Collected data entries
(** The bytes of a reference. *)
Lemma indexed_root_spec s ps v s' :
  good s ps -> nroots (s_roots s) + 1 < 2 ^ 31 ->
  jl_encode_as_indexed_root E edges toplevel s v = Ok s' -> spec 1 s ps v 1 s'.
Proof.
  intros Hg Hn. unfold jl_encode_as_indexed_root. destruct (literal_val_id _ _ _ _ _) as [[rr s1] | |] eqn:El; [| done | done].
  destruct (literal_val_id_spec _ _ _ _ _ Hg Hn El) as (ps' & Hw & Hidx & Hres). cbn [obind].
  rewrite (proj2 (Z.ltb_ge _ 0)) by lia. change (u64 (-1)) with (2 ^ 64 - 1).
  assert (Hfin : forall tag pl, appends s1 (tag :: pl) s' ->
    (forall m psm dec rest, wf m psm -> extends (s_roots s1) ps' m psm ->
       body m (s_ssaid s) dec tag (pl ++ rest) = Ok (v, rest)) -> spec 1 s ps v 1 s').
  { intros tag pl Hf Hd. exists ps', ([] ++ tag :: pl). split.
    - eapply writes_trans; [exact Hw | apply writes_appends; [apply Hw | exact Hf] | lia].
    - rewrite Hf. intros m psm fuel' rest Hm Hx Hfu. destruct fuel' as [| fuel']; [lia |]. cbn [app jl_decode_value s_ssaid].
      rewrite (w_ssaid _ _ _ _ _ _ Hw). by apply (Hd m psm). }
  destruct Hres as [[Hkey Hrd] | [Hkey Hl]].
  - rewrite Hkey, Z.eqb_refl. intros [= <-]. destruct (Z.leb_spec (rr_index rr) 255).
    + apply (Hfin TAG_EDGE [rr_index rr]); [emitted |].
      intros m psm dec rest _ _. cbn. by rewrite Hrd.
    + apply (Hfin TAG_LONG_EDGE (le_bytes 4 (rr_index rr))); [emitted |].
      intros m psm dec rest _ _. change (body m (s_ssaid s) dec TAG_LONG_EDGE) with
        (fun s => let (i, s) := read_uint32 s in let! v := rd edges i in Ok (v, s)). cbn beta.
      rewrite read_uint32_write, u32_small by lia. by rewrite Hrd.
  - rewrite (proj2 (Z.eqb_neq _ _)) by lia. destruct (Z.eqb_spec (rr_key rr) 0) as [Hz | Hnz]; cbn [negb];
      intros [= <-]; destruct (Z.leb_spec (rr_index rr) 255).
    + apply (Hfin TAG_METHODROOT [rr_index rr]); [emitted |].
      intros m psm dec rest Hm Hx. cbn. by rewrite <- Hz, (Hl m psm).
    + apply (Hfin TAG_LONG_METHODROOT (le_bytes 4 (rr_index rr))); [emitted |].
      intros m psm dec rest Hm Hx. change (body m (s_ssaid s) dec TAG_LONG_METHODROOT) with
        (fun s => let (i, s) := read_uint32 s in let! v := lookup_root m 0 (i32 i) in Ok (v, s)). cbn beta.
      rewrite read_uint32_write, u32_small, i32_small by lia. by rewrite <- Hz, (Hl m psm).
    + apply (Hfin TAG_RELOC_METHODROOT (le_bytes 8 (rr_key rr) ++ [TAG_METHODROOT; rr_index rr])); [emitted |].
      intros m psm dec rest Hm Hx. change (body m (s_ssaid s) dec TAG_RELOC_METHODROOT) with (decode_reloc_root m).
      unfold decode_reloc_root. rewrite <- app_assoc, read_uint64_write, u64_small by lia. cbn. by rewrite (Hl m psm).
    + apply (Hfin TAG_RELOC_METHODROOT (le_bytes 8 (rr_key rr) ++ TAG_LONG_METHODROOT :: le_bytes 4 (rr_index rr))); [emitted |].
      intros m psm dec rest Hm Hx. change (body m (s_ssaid s) dec TAG_RELOC_METHODROOT) with (decode_reloc_root m).
      unfold decode_reloc_root. rewrite <- app_assoc, read_uint64_write, u64_small by lia. cbn [app read_uint8].
      change (TAG_LONG_METHODROOT =? TAG_METHODROOT) with false. change (TAG_LONG_METHODROOT =? TAG_LONG_METHODROOT) with true.
      cbv iota. rewrite read_uint32_write, u32_small, i32_small by lia. rewrite (proj2 (Z.ltb_ge _ 0)) by lia. by rewrite (Hl m psm).
Qed.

Exercise objective: Each line of the data that holds "unfold" should be reported.

Problem solution:
  intros Hg Hn. unfold jl_encode_as_indexed_root. destruct (literal_val_id _ _ _ _ _) as [[rr s1] | |] eqn:El; [| done | done].
      unfold decode_reloc_root. rewrite <- app_assoc, read_uint64_write, u64_small by lia. cbn. by rewrite (Hl m psm).
      unfold decode_reloc_root. rewrite <- app_assoc, read_uint64_write, u64_small by lia. cbn [app read_uint8].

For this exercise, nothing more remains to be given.